Revision as of 17:33, 6 January 2014

Utah Genome Project

Variant Calling Pipeline Version 0.0.3

Sept. 2013

Data Source

Data sets used for the variant calling pipeline come from the Broad GSA (GATK) group as the 'GATK resource bundle 2.5' version 2.8

wget -r ftp://gsapubftp-anonymous@ftp.broadinstitute.org/bundle/2.5/b37

Reference Genome (GRCh37):
- human_g1k_v37_decoy.fasta

VCF files for RealignerTargetCreator knowns and dbsnp for BaseRecalibrator.
- known_indel: /data/GATK_Bundle/Mills_and_1000G_gold_standard.indels.b37.vcf
- known_indel: /data/GATK_Bundle/1000G_phase1.indels.b37.vcf
- known_dbsnp: /data/GATK_Bundle/dbsnp_137.b37.vcf

Background BAMS used running UnifiedGenotyper
- 1000Genomes sets:
- CEU
- GBR

Resource files for VariantRecalibrator_SNP
- hapmap_3.3.b37.vcf
- 1000G_omni2.5.b37.vcf
- 1000G_phase1.snps.high_confidence.b37.vcf

Resource files for VariantRecalibrator_INDEL
- Mills_and_1000G_gold_standard.indels.b37.vcf
- 1000G_phase1.indels.b37.vcf

Sequencing

This pipeline is designed for 100 bp Illumina HiSeq PE exome or WGS sequence data with Sanger/Illumina 1.9 quality encoding, and uses Illumina naming convention found here [1]

Validate File Integrity with md5sum

An md5sum signature should be provided for each FastQ file by the sequencing center.

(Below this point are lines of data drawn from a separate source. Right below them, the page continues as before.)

(** A [MultiFernet] object holds a non-empty list of [Fernet]s. *)
Record MultiFernet : Type := mkMultiFernet { fernets : list Fernet }.

Definition MultiFernet_new (fs : list Fernet) : result MultiFernet :=
  match fs with
  | [] => Raise ValueError
  | _ :: _ => Ok (mkMultiFernet fs)
  end.

(** [self._fernets[0].encrypt(msg)] *)
Definition MultiFernet_encrypt (m : MultiFernet) (e : entropy)
    (msg : bytes) : result bytes :=
  match fernets m !! 0%nat with
  | Some f => Ok (Fernet_encrypt f e msg)
  | None => Raise IndexError
  end.

(** The loop of [MultiFernet.decrypt]: return the first success, pass
    over [InvalidToken], raise [InvalidToken] when the list is done. *)
Fixpoint decrypt_loop (fs : list Fernet) (msg : bytes) : result bytes :=
  match fs with
  | [] => Raise InvalidToken
  | f :: fs' =>
      match Fernet_decrypt f msg with
      | Ok data => Ok data
      | Raise InvalidToken => decrypt_loop fs' msg
      | Raise e => Raise e
      end
  end.

Definition MultiFernet_decrypt (m : MultiFernet) (msg : bytes)
  : result bytes :=
  decrypt_loop (fernets m) msg.

(** What [EncryptedField.fernet] holds: one or the other. *)
Inductive cipher : Type :=
  | Single (f : Fernet)
  | Multi (m : MultiFernet).

Definition encrypt (c : cipher) (e : entropy) (data : bytes)
  : result bytes :=
  match c with
  | Single f => Ok (Fernet_encrypt f e data)
  | Multi m => MultiFernet_encrypt m e data
  end.

Definition decrypt (c : cipher) (token : bytes) : result bytes :=
  match c with
  | Single f => Fernet_decrypt f token
  | Multi m => MultiFernet_decrypt m token
  end.

End classes.

End fernet.

(** ** The sibling module [hkdf] *)

Module hkdf.

(** [hkdf.derive_fernet_key(input_key)]: the module is not part of the
    sources at hand, its one function is taken as an operation. *)
Class Derivation : Type :=
  { derive_fernet_key : pyval -> pyval }.

End hkdf.

(** ** django.conf.settings *)

Record Settings : Type := mkSettings
  { SECRET_KEY : pyval;
    (* absent, or set to [None]: [None] *)
    FERNET_KEYS : option (list pyval);
    (* absent: [None] *)
    FERNET_USE_HKDF : option pyval }.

After the file has been downloaded, locally check the md5sum to be sure that no data corruption occurred during the file transfer.

md5sum file.fastq > file_local.md5
diff file_local.md5 file_provided.md5

If the md5sum signature differs from that provided for the file:

Check to be sure you have the correct file.
Check if the md5sum was calculated on that compressed or uncompressed file by the provider and be sure to do the same with the local copy.
Try the download again.
Contact the sequence provider.

FastQ File Analyses

fastqc Sample1_L1_R1.txt

From the fastqc_data.txt file we check the following values:

Encoding (must be Sanger / Illumina 1.9)
Total Sequences (Need to develop a acceptable range)
Filtered Sequences (Should be 0 or at least very low)
Sequence length (must be ~ 100 bp)
%GC (should be 45 < x < 55)
Total Duplicate Percentage (This value may not be valuable - an acceptable range has not been determined).

Alignment

Align reads to the genome with bwa.

Index the reference sequence if this has not already been done

bwa index -a bwtsw human_g1k_v37_decoy.fasta

The 'bwa aln' program will find the reference coordinates of the input reads (independent of their mate-pair). The following parameters are those used by the 1KG project for aligning Illumina data.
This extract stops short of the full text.